[ixpmanager] SFLOW Under Reporting?

Tue Jun 27 10:18:05 IST 2023

Hi,

So... since my earlier message (below), I whipped up a little test 
script to try out threads in perl.

On the back of that, I tried a little hack:

Added `use threads;` and did this 1 line fix:

-               process_rrd($interval, $matrix, $rrdcached);
+               threads->create('process_rrd', $interval, $matrix, 
$rrdcached);

Bingo!

We're now doing 736G according to MRTG, the life sflow graphs are 
reporting 332G, now my new instance in a VM is giving 703G and on bare 
metal 705G.

I still think it's worth re-writing this in Go for performance, which I 
can look at in the future, but for now that appears to have resolved 
things.

I'll do a pull-request on GitHub, as long as this seems to continue to 
work ok.

Ian

On 2023-06-27 08:01, Ian Chilton wrote:
> Hi,
> 
>> On 2023-06-27 00:31, Nick Hilliard (INEX) wrote:
>> My initial suspicion would be tail drops due to a buffer overflow on
>> the pipe between the sflowtool process and sflow-to-rrd-handler.
> 
> You beat to me to posting, but also came to this conclusion and I 
> believe i've proved this to be the case.
> 
> I wrote this to simply parse the sflow data and sums it.

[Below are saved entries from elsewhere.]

(** The frame keeps one row per input row, in the input's order. *)
Lemma fit_transform_length (col : list string) :
  List.length (snd (fit_transform col)) = List.length col.
Proof. unfold fit_transform. cbn [snd]. apply length_map. Qed.

Lemma engineer_ids (now : Z) (rows : list Raw.ContactRecord) :
  forall codes : list Z,
    List.length codes = List.length rows ->
    map Derived.id (engineer now rows codes) = map Raw.id rows.
Proof.
  unfold engineer.
  induction rows as [| r rows IH]; intros [| c codes] Hlen;
    cbn in *; try reflexivity; try discriminate.
  f_equal. apply IH. now injection Hlen.
Qed.

Lemma engineer_keeps_rows (now : Z) (rows : list Raw.ContactRecord) :
  map Derived.id
    (engineer now rows
       (snd (fit_transform (map (fun r => category (Raw.category r)) rows))))
  = map Raw.id rows.
Proof.
  apply engineer_ids. rewrite fit_transform_length. apply length_map.
Qed.

(** C5 (what fails): for a row whose [created_at] does not parse,
    [is_weekend] and [was_recently_updated] are the integer 0, not null. *)
Lemma unparsed_created_at_flags_not_null :
  to_datetime (Raw.created_at bare) = None /\
  cell_of (feature_cells (engineer_row 0 bare 0)) "is_weekend" <> CNull /\
  cell_of (feature_cells (engineer_row 0 bare 0)) "was_recently_updated"
  <> CNull.
Proof.
  repeat split; try reflexivity; vm_compute; discriminate.
Qed.

(** C5 (amended): for a row whose [created_at] does not parse, [created_at],
    [created_year], [created_month], [created_dayofweek], [created_hour] and
    [days_since_creation] are null while [is_weekend] and
    [was_recently_updated] are 0; for a row whose [updated_at] does not
    parse, [updated_at] is null and [was_recently_updated] is 0; the
    engineered frame keeps every row of the input, in order. *)
Theorem unparsed_timestamp_features
  (now : Z) (r r' : Raw.ContactRecord) (code code' : Z) :
  to_datetime (Raw.created_at r) = None ->
  to_datetime (Raw.updated_at r') = None ->
  let f := engineer_row now r code in
  let f' := engineer_row now r' code' in
  (Derived.created_at f = None /\
   Derived.created_year f = None /\
   Derived.created_month f = None /\
   Derived.created_dayofweek f = None /\
   Derived.created_hour f = None /\
   Derived.days_since_creation f = None /\
   Derived.is_weekend f = 0 /\
   Derived.was_recently_updated f = 0) /\
  (Derived.updated_at f' = None /\ Derived.was_recently_updated f' = 0) /\
  (forall rows,
     map Derived.id
       (engineer now rows
          (snd (fit_transform
                  (map (fun x => category (Raw.category x)) rows))))
     = map Raw.id rows).
Proof.
  intros Hc Hu f f'. subst f f'. unfold engineer_row. cbn [Derived.created_at
    Derived.created_year Derived.created_month Derived.created_dayofweek Derived.created_hour
    Derived.days_since_creation Derived.is_weekend Derived.was_recently_updated
    Derived.updated_at].
  rewrite Hc, Hu. split; [| split].
  - repeat split. apply was_recently_updated_absent_right.
  - split; [reflexivity | apply was_recently_updated_absent_left].
  - intros rows. apply engineer_keeps_rows.
Qed.

Lemma unparsed_timestamp_features_witness :
  Derived.created_year (engineer_row 0 bare 0) = None /\
  Derived.is_weekend (engineer_row 0 bare 0) = 0 /\
  Derived.was_recently_updated (engineer_row 0 untouched 1) = 0.
Proof.
  pose proof (unparsed_timestamp_features 0 bare untouched 0 1
                eq_refl eq_refl) as H.
  cbv zeta in H. destruct H as [Hc [Hu _]].
  split; [apply Hc | split; [apply Hc | apply Hu]].
Defined.

(** ** Attribute lookup on the analyzer *)

Lemma getattr_self_le (a : ContactDataAnalyzer) :
  getattr (PySelf a) "le" = Raised (AttributeError "ContactDataAnalyzer" "le").
Proof. reflexivity. Qed.

Lemma getattr_self_le_category (a : ContactDataAnalyzer) :
  getattr (PySelf a) "le_category" = Returned (PyEncoder (le_category a)).
Proof. reflexivity. Qed.

Lemma getattr_fitted_classes (l : list string) :
  getattr (PyEncoder {| classes_ := Some l |}) "classes_" = Returned (PyStrs l).
Proof. reflexivity. Qed.

(** Once the encoder is fitted, building the mapping stops at [self.le]
    and leaves the world as it was. *)
Lemma build_category_mapping_raises (w : World) (l : list string) :
  le_category (self w) = {| classes_ := Some l |} ->
  build_category_mapping w
  = (Raised (AttributeError "ContactDataAnalyzer" "le"), w).
Proof.
  intros H. unfold build_category_mapping, self_attr, bind, get_self, lift.
  rewrite getattr_self_le_category, H, getattr_fitted_classes.
  rewrite getattr_self_le. reflexivity.
Qed.

Lemma clean_and_engineer_features_nonempty (w : World) (frame : DataFrame) :
  df (self w) = Some frame ->
  frame_empty frame = false ->
  clean_and_engineer_features w
  = (Raised (AttributeError "ContactDataAnalyzer" "le"),
     after_failed_engineering w frame).
Proof.
  intros Hdf Hne.
  unfold clean_and_engineer_features, bind at 1. unfold get_self at 1.
  cbn beta iota. rewrite Hdf, Hne.
  unfold bind at 1. unfold logger at 1. cbn beta iota.
  unfold engineer_features, bind at 1. unfold bind at 1.
  unfold datetime_now at 1. cbn beta iota.
  unfold bind at 1. unfold set_le_category, bind at 1, get_self, put_self.
  cbn beta iota. unfold ret at 1. cbn beta iota.
  unfold bind at 1.
  rewrite (build_category_mapping_raises _
             (np_unique (map (fun r => category (Raw.category r))
                             (base_rows frame)))) by reflexivity.
  reflexivity.
Qed.

(** C1: on the one-row frame whose category is "Work" the labels of the
    batch are ["Work"], so the mapping asked for is {"Work": 0}; the method
    raises [AttributeError] before assigning [self.category_mapping], which
    stays empty, and the frame is not replaced. *)
Theorem category_mapping_not_built :
  let w := holding (Extracted [untouched]) 0 in
  np_unique (map (fun r => category (Raw.category r)) [untouched]) = ["Work"] /\
  dict_of (combine ["Work"] [0]) = [("Work", 0)] /\
  fst (clean_and_engineer_features w)
  = Raised (AttributeError "ContactDataAnalyzer" "le") /\
  category_mapping (self (snd (clean_and_engineer_features w))) = [] /\
  df (self (snd (clean_and_engineer_features w))) = Some (Extracted [untouched]).
Proof.
  cbv zeta. repeat split; vm_compute; reflexivity.
Qed.

(** ** Empty input *)

Lemma clean_and_engineer_features_no_frame (w : World) :
  df (self w) = None ->
  clean_and_engineer_features w
  = (Raised (ValueError "No data available for feature engineering."), w).
Proof.
  intros H. unfold clean_and_engineer_features, bind, get_self.
  rewrite H. reflexivity.
Qed.

Lemma clean_and_engineer_features_empty (w : World) (frame : DataFrame) :
  df (self w) = Some frame ->
  frame_empty frame = true ->
  clean_and_engineer_features w
  = (Raised (ValueError "No data available for feature engineering."), w).
Proof.
  intros H He. unfold clean_and_engineer_features, bind, get_self.
  rewrite H, He. reflexivity.
Qed.

(** C4 (what fails): on an empty frame the method raises [ValueError]. *)
Lemma empty_frame_raises :
  frame_empty (Extracted []) = true /\
  fst (clean_and_engineer_features (holding (Extracted []) 0))
  = Raised (ValueError "No data available for feature engineering.") /\
  fst (clean_and_engineer_features (holding (Extracted []) 0)) <> Returned tt.
Proof.
  repeat split; try reflexivity. vm_compute. discriminate.
Qed.

(** C4 (amended): on an empty frame [clean_and_engineer_features] raises
    [ValueError] and changes nothing, so the frame stays empty and the
    mapping stays as it was; it is [run] that treats empty input as no
    error: it logs a warning and returns without calling the method, with
    an empty frame, an empty mapping and no file written. *)
Theorem empty_input_raises_ValueError (w : World) (frame : DataFrame) :
  df (self w) = Some frame ->
  frame_empty frame = true ->
  clean_and_engineer_features w
  = (Raised (ValueError "No data available for feature engineering."), w) /\
  (forall now,
     run (Some []) (fresh now)
     = (Returned tt,
        {| self := {| df := Some (Extracted []); category_mapping := [];
                      le_category := {| classes_ := None |} |};
           log := [InfoBanner; InfoStartingPipeline; InfoBanner;
                   InfoConnecting; InfoExtracted 0; WarningDatabaseEmpty];
           files := [];
           clock := now |})).
Proof.
  intros H He. split.
  - now apply clean_and_engineer_features_empty with frame.
  - intros now. reflexivity.
Qed.

Lemma empty_input_raises_ValueError_witness :
  clean_and_engineer_features (holding (Extracted []) 0)
  = (Raised (ValueError "No data available for feature engineering."),
     holding (Extracted []) 0).
Proof.
  apply (empty_input_raises_ValueError (holding (Extracted []) 0)
           (Extracted []) eq_refl eq_refl).
Defined.

(** ** The clock *)

Lemma engineer_features_value (rows : list Raw.ContactRecord) (w : World) :
  fst (engineer_features rows w)
  = Returned
      (engineer (clock w) rows
         (snd (fit_transform
                 (map (fun r => category (Raw.category r)) rows)))).
Proof. reflexivity. Qed.

Lemma cells_but_days_since_creation
  (now now' : Z) (r : Raw.ContactRecord) (code : Z) (col : string) :
  col <> "days_since_creation" ->
  cell_of (feature_cells (engineer_row now r code)) col
  = cell_of (feature_cells (engineer_row now' r code)) col.
Proof.
  intros Hcol. unfold cell_of, feature_cells. cbn [assoc].
  repeat match goal with
         | |- context [String.eqb col ?k] =>
             destruct (String.eqb_spec col k);
             [ first [ reflexivity | contradiction ] | ]
         end.
  reflexivity.
Qed.

(** C7 (what fails): the method takes no instant; the same frame engineered
    under two readings of the system clock has different
    [days_since_creation]. *)
Lemma days_since_creation_follows_system_clock :
  self (holding (Extracted [jane]) 1704448800000000000)
  = self (holding (Extracted [jane]) 1706745600000000000) /\
  fst (engineer_features [jane] (holding (Extracted [jane]) 1704448800000000000))
  <> fst (engineer_features [jane]
            (holding (Extracted [jane]) 1706745600000000000)) /\
  map Derived.days_since_creation (engineer 1704448800000000000 [jane] [0])
  = [Some 0] /\
  map Derived.days_since_creation (engineer 1706745600000000000 [jane] [0])
  = [Some 26].
Proof.
  split; [reflexivity | split; [| split; reflexivity]].
  vm_compute. discriminate.
Qed.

Every 
> 'interval', it takes the total and zeros it. In a thread (which is 
> irrelevant here but I was testing for the bigger workload), it prints 
> it out.
> 
> https://gist.github.com/ichilton/b53cde596bb02289fca88fb61480c58f
> 
> It was 1AM when I did this and now only 07:30 so i've not tested it at 
> peak traffic, but at lower traffic at those times i'm seeing between 
> 5-8% of the total traffic reported by MRTG (obviously that is over a 5 
> minute interval and this is at a 1 minute interval, but it's in the 
> ballpark).
> 
> So I believe, assuming it can even keep up normally, what is happening 
> is while it's busy executing the periodic flush / mac table code, the 
> buffer is overflowing and it's missing samples.
> 
> That explains why the shape/trend of the graphs are correct - they are 
> lower in numbers than they should be.
> 
> A quick workaround would be to hack the current script to do the 
> periodic flush/reload in a thread so it happens concurrently to the 
> flow parsing.
> 
> Ultimately, we'll keep hitting this in the future as interfaces and 
> traffic increases.
> 
> I plan to do the following:
> 
> - Re-write this in Go for better performance.
> 
> - I have an idea that we could have a thread per switch - each switch 
> sends sflow to a different port, the script manages an sflowtool per 
> switch, so that thread is only parsing a subset of the overall data (we 
> have ~20 switches), which would make it more scalable.
> 
> - Nicolaas posted to the list about goflow2, which is worth comparing 
> to sflowtool.
> 
> I'm busy for the rest of this week with travel/DCs/event and prep for 
> that, but I plan to work on this more in the coming weeks.
> 
> In the meantime, any thoughts/ideas/suggestions are welcome.
> 
> Ian